▶ WORK ORDER
Extract exactly those lines that lie between the start of the material and the line with "(d, w32 (b + rotl f (md5_s i)), b, c).", including both boundary lines and no others.

################

(* ===== verification/Md5.v ===== *)
(** * MD5 and base64 (crypto/md5, encoding/base64)

    The transport checksum of an upload, [base64.StdEncoding.EncodeToString(md5.Sum(body))].  It is not used as an
    identity of content. *)

From S2P Require Import Prelude GoStrings Sha256.

(** [floor(2^32 * abs(sin(i + 1)))] *)
Definition md5_k : list Z := [
  3614090360; 3905402710; 606105819; 3250441966; 4118548399; 1200080426; 2821735955; 4249261313;
  1770035416; 2336552879; 4294925233; 2304563134; 1804603682; 4254626195; 2792965006; 1236535329;
  4129170786; 3225465664; 643717713; 3921069994; 3593408605; 38016083; 3634488961; 3889429448;
  568446438; 3275163606; 4107603335; 1163531501; 2850285829; 4243563512; 1735328473; 2368359562;
  4294588738; 2272392833; 1839030562; 4259657740; 2763975236; 1272893353; 4139469664; 3200236656;
  681279174; 3936430074; 3572445317; 76029189; 3654602809; 3873151461; 530742520; 3299628645;
  4096336452; 1126891415; 2878612391; 4237533241; 1700485571; 2399980690; 4293915773; 2240044497;
  1873313359; 4264355552; 2734768916; 1309151649; 4149444226; 3174756917; 718787259; 3951481745].
Definition md5_s (i : Z) : Z :=
  nth (Z.to_nat (i mod 4)) (nth (Z.to_nat (i / 16)) [[7; 12; 17; 22]; [5; 9; 14; 20]; [4; 11; 16; 23]; [6; 10; 15; 21]] []) 0.
Definition rotl (x n : Z) : Z := w32 (Z.lor (Z.shiftl x n) (Z.shiftr x (32 - n))).

Definition le_bytes (n : nat) (z : Z) : list Z := rev (be_bytes n z).
Definition md5_padded (s : string) : list Z :=
  let b := bytes_of s in
  let n := Z.of_nat (length b) in
  b ++ [128] ++ repeat 0 (Z.to_nat ((55 - n) mod 64)) ++ le_bytes 8 (8 * n).
Fixpoint le_words (l : list Z) : list Z :=
  match l with
  | a :: b :: c :: d :: l => (a + Z.shiftl b 8 + Z.shiftl c 16 + Z.shiftl d 24) :: le_words l
  | _ => []
  end.
Definition md5_step (m : list Z) (st : Z * Z * Z * Z) (i : Z) : Z * Z * Z * Z :=
  let '(a, b, c, d) := st in
  let '(f, g) :=
    if i <? 16 then (Z.lor (Z.land b c) (Z.land (lnot32 b) d), i)
    else if i <? 32 then (Z.lor (Z.land d b) (Z.land (lnot32 d) c), (5 * i + 1) mod 16)
    else if i <? 48 then (Z.lxor b (Z.lxor c d), (3 * i + 5) mod 16)
    else (Z.lxor c (Z.lor b (lnot32 d)), (7 * i) mod 16) in
  let f := w32 (f + a + nth (Z.to_nat i) md5_k 0 + nth (Z.to_nat g) m 0) in
  (d, w32 (b + rotl f (md5_s i)), b, c).
Definition md5_block (st : Z * Z * Z * Z) (m : list Z) : Z * Z * Z * Z :=
  let '(a, b, c, d) := st in
  let '(a', b', c', d') := foldl (md5_step m) st (seqZ 0 64) in
  (w32 (a + a'), w32 (b + b'), w32 (c + c'), w32 (d + d')).
Fixpoint md5_blocks (fuel : nat) (st : Z * Z * Z * Z) (ws : list Z) : Z * Z * Z * Z :=
  match fuel, ws with
  | S f, _ :: _ => md5_blocks f (md5_block st (take 16 ws)) (drop 16 ws)
  | _, _ => st
  end.
Definition md5_sum (s : string) : list Z :=
  let ws := le_words (md5_padded s) in
  let '(a, b, c, d) := md5_blocks (length ws) (0x67452301, 0xefcdab89, 0x98badcfe, 0x10325476) ws in
  le_bytes 4 a ++ le_bytes 4 b ++ le_bytes 4 c ++ le_bytes 4 d.

Definition base64_alphabet : string := "ABCDEFGHIJKLMNOPQRSTUVWXYZabcdefghijklmnopqrstuvwxyz0123456789+/".
Definition base64_char (z : Z) : ascii := default "="%char (String.get (Z.to_nat z) base64_alphabet).
Fixpoint base64 (l : list Z) : string :=
  match l with
  | [] => ""
  | [a] => String (base64_char (a / 4)) (String (base64_char (a mod 4 * 16)) "==")
  | [a; b] => String (base64_char (a / 4)) (String (base64_char (a mod 4 * 16 + b / 16)) (String (base64_char (b mod 16 * 4)) "="))
  | a :: b :: c :: l =>
      String (base64_char (a / 4)) (String (base64_char (a mod 4 * 16 + b / 16))
        (String (base64_char (b mod 16 * 4 + c / 64)) (String (base64_char (c mod 64)) (base64 l))))
  end.
Definition content_md5 (s : string) : string := base64 (md5_sum s).

Example md5_empty : hex (md5_sum "") = "d41d8cd98f00b204e9800998ecf8427e".
Proof. vm_compute. reflexivity. Qed.
Example md5_two_blocks : hex (md5_sum "12345678901234567890123456789012345678901234567890123456789012345678901234567890")
  = "57edf4a22be3c955ac49da2e2107b67a".
Proof. vm_compute. reflexivity. Qed.
Example content_md5_abc : content_md5 "abc" = "kAFQmDzST7DWlj99KOF/cg==".
Proof. vm_compute. reflexivity. Qed.
Lemma quietly_ret {A} (a : A) (P : A -> Prop) : P a -> quietly (Ret a) P.
Proof. by intros H G tr _. Qed.
Lemma quietly_call {X} (e : wire X) : mutation e = false -> quietly (call e) (fun _ => True).
Proof. intros He G tr HG. cbn. split; [by apply HG|]. intros x. unfold muts. cbn. by rewrite He. Qed.
Lemma quietly_bind {A B} (p : wprog A) (f : A -> wprog B) (P : A -> Prop) (Q : B -> Prop) :
  quietly p P -> (forall a, P a -> quietly (f a) Q) -> quietly (bind p f) Q.
Proof.
  intros Hp Hf G tr HG. apply wp_bind. eapply wp_mono; [|by apply Hp]. intros tr1 a [Hm Ha].
  eapply wp_mono; [|by apply (Hf a Ha)]. intros tr2 b [Hm2 Hb]. split; [congruence|done].
Qed.
Lemma quietly_mono {A} (p : wprog A) (P Q : A -> Prop) : (forall a, P a -> Q a) -> quietly p P -> quietly p Q.
Proof. intros H Hp G tr HG. eapply wp_mono; [|by apply Hp]. intros tr' a [? ?]. auto. Qed.
(** A quiet part of a larger program. *)
Lemma wp_quietly {A B} (G : guard) (p : wprog A) (f : A -> wprog B) (P : A -> Prop) Q tr :
  allows_quiet G -> quietly p P -> (forall tr' a, muts tr' = muts tr -> P a -> wp G Q (f a) tr') -> wp G Q (bind p f) tr.
Proof. intros HG Hp Hf. apply wp_bind. eapply wp_mono; [|by apply Hp]. intros tr' a [Hm Ha]. by apply Hf. Qed.

Create HintDb quiet.
#[export] Hint Resolve quietly_ret : quiet.
#[export] Hint Extern 1 (quietly (call _) _) => eapply quietly_mono; [|by apply quietly_call] : quiet.
Lemma quietly_vis {X A} (e : wire X) (k : X -> wprog A) (Q : A -> Prop) :
  mutation e = false -> (forall x, quietly (k x) Q) -> quietly (Vis e k) Q.
Proof. intros He Hk. apply (quietly_bind (call e) k (fun _ => True)); [by apply quietly_call|]. auto. Qed.
(** One step through a quiet program: a call, a match or a result. *)
Ltac quiet_step :=
  lazymatch goal with
  | |- quietly (bind (call _) _) _ => eapply (quietly_bind _ _ (fun _ => True)); [by apply quietly_call|intros ? _]
  | |- quietly (bind (Ret ?x) ?f) _ => change (bind (Ret x) f) with (f x); cbv beta
  | |- quietly (bindE (Ret ?x) ?f) _ => change (bindE (Ret x) f) with (match x with Ok a => f a | Err e => Ret (Err e) end); cbv beta
  | |- quietly (match ?x with _ => _ end) _ => let E := fresh "E" in destruct x eqn:E
  | |- quietly (Ret _) _ => apply quietly_ret
  | |- quietly (fail _) _ => apply quietly_ret
  | |- quietly (done _) _ => apply quietly_ret
  end.
Ltac quiet := repeat (quiet_step; cbv beta zeta).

################

▶ TASK RESPONSE
(* ===== verification/Md5.v ===== *)
(** * MD5 and base64 (crypto/md5, encoding/base64)

    The transport checksum of an upload, [base64.StdEncoding.EncodeToString(md5.Sum(body))].  It is not used as an
    identity of content. *)

From S2P Require Import Prelude GoStrings Sha256.

(** [floor(2^32 * abs(sin(i + 1)))] *)
Definition md5_k : list Z := [
  3614090360; 3905402710; 606105819; 3250441966; 4118548399; 1200080426; 2821735955; 4249261313;
  1770035416; 2336552879; 4294925233; 2304563134; 1804603682; 4254626195; 2792965006; 1236535329;
  4129170786; 3225465664; 643717713; 3921069994; 3593408605; 38016083; 3634488961; 3889429448;
  568446438; 3275163606; 4107603335; 1163531501; 2850285829; 4243563512; 1735328473; 2368359562;
  4294588738; 2272392833; 1839030562; 4259657740; 2763975236; 1272893353; 4139469664; 3200236656;
  681279174; 3936430074; 3572445317; 76029189; 3654602809; 3873151461; 530742520; 3299628645;
  4096336452; 1126891415; 2878612391; 4237533241; 1700485571; 2399980690; 4293915773; 2240044497;
  1873313359; 4264355552; 2734768916; 1309151649; 4149444226; 3174756917; 718787259; 3951481745].
Definition md5_s (i : Z) : Z :=
  nth (Z.to_nat (i mod 4)) (nth (Z.to_nat (i / 16)) [[7; 12; 17; 22]; [5; 9; 14; 20]; [4; 11; 16; 23]; [6; 10; 15; 21]] []) 0.
Definition rotl (x n : Z) : Z := w32 (Z.lor (Z.shiftl x n) (Z.shiftr x (32 - n))).

Definition le_bytes (n : nat) (z : Z) : list Z := rev (be_bytes n z).
Definition md5_padded (s : string) : list Z :=
  let b := bytes_of s in
  let n := Z.of_nat (length b) in
  b ++ [128] ++ repeat 0 (Z.to_nat ((55 - n) mod 64)) ++ le_bytes 8 (8 * n).
Fixpoint le_words (l : list Z) : list Z :=
  match l with
  | a :: b :: c :: d :: l => (a + Z.shiftl b 8 + Z.shiftl c 16 + Z.shiftl d 24) :: le_words l
  | _ => []
  end.
Definition md5_step (m : list Z) (st : Z * Z * Z * Z) (i : Z) : Z * Z * Z * Z :=
  let '(a, b, c, d) := st in
  let '(f, g) :=
    if i <? 16 then (Z.lor (Z.land b c) (Z.land (lnot32 b) d), i)
    else if i <? 32 then (Z.lor (Z.land d b) (Z.land (lnot32 d) c), (5 * i + 1) mod 16)
    else if i <? 48 then (Z.lxor b (Z.lxor c d), (3 * i + 5) mod 16)
    else (Z.lxor c (Z.lor b (lnot32 d)), (7 * i) mod 16) in
  let f := w32 (f + a + nth (Z.to_nat i) md5_k 0 + nth (Z.to_nat g) m 0) in
  (d, w32 (b + rotl f (md5_s i)), b, c).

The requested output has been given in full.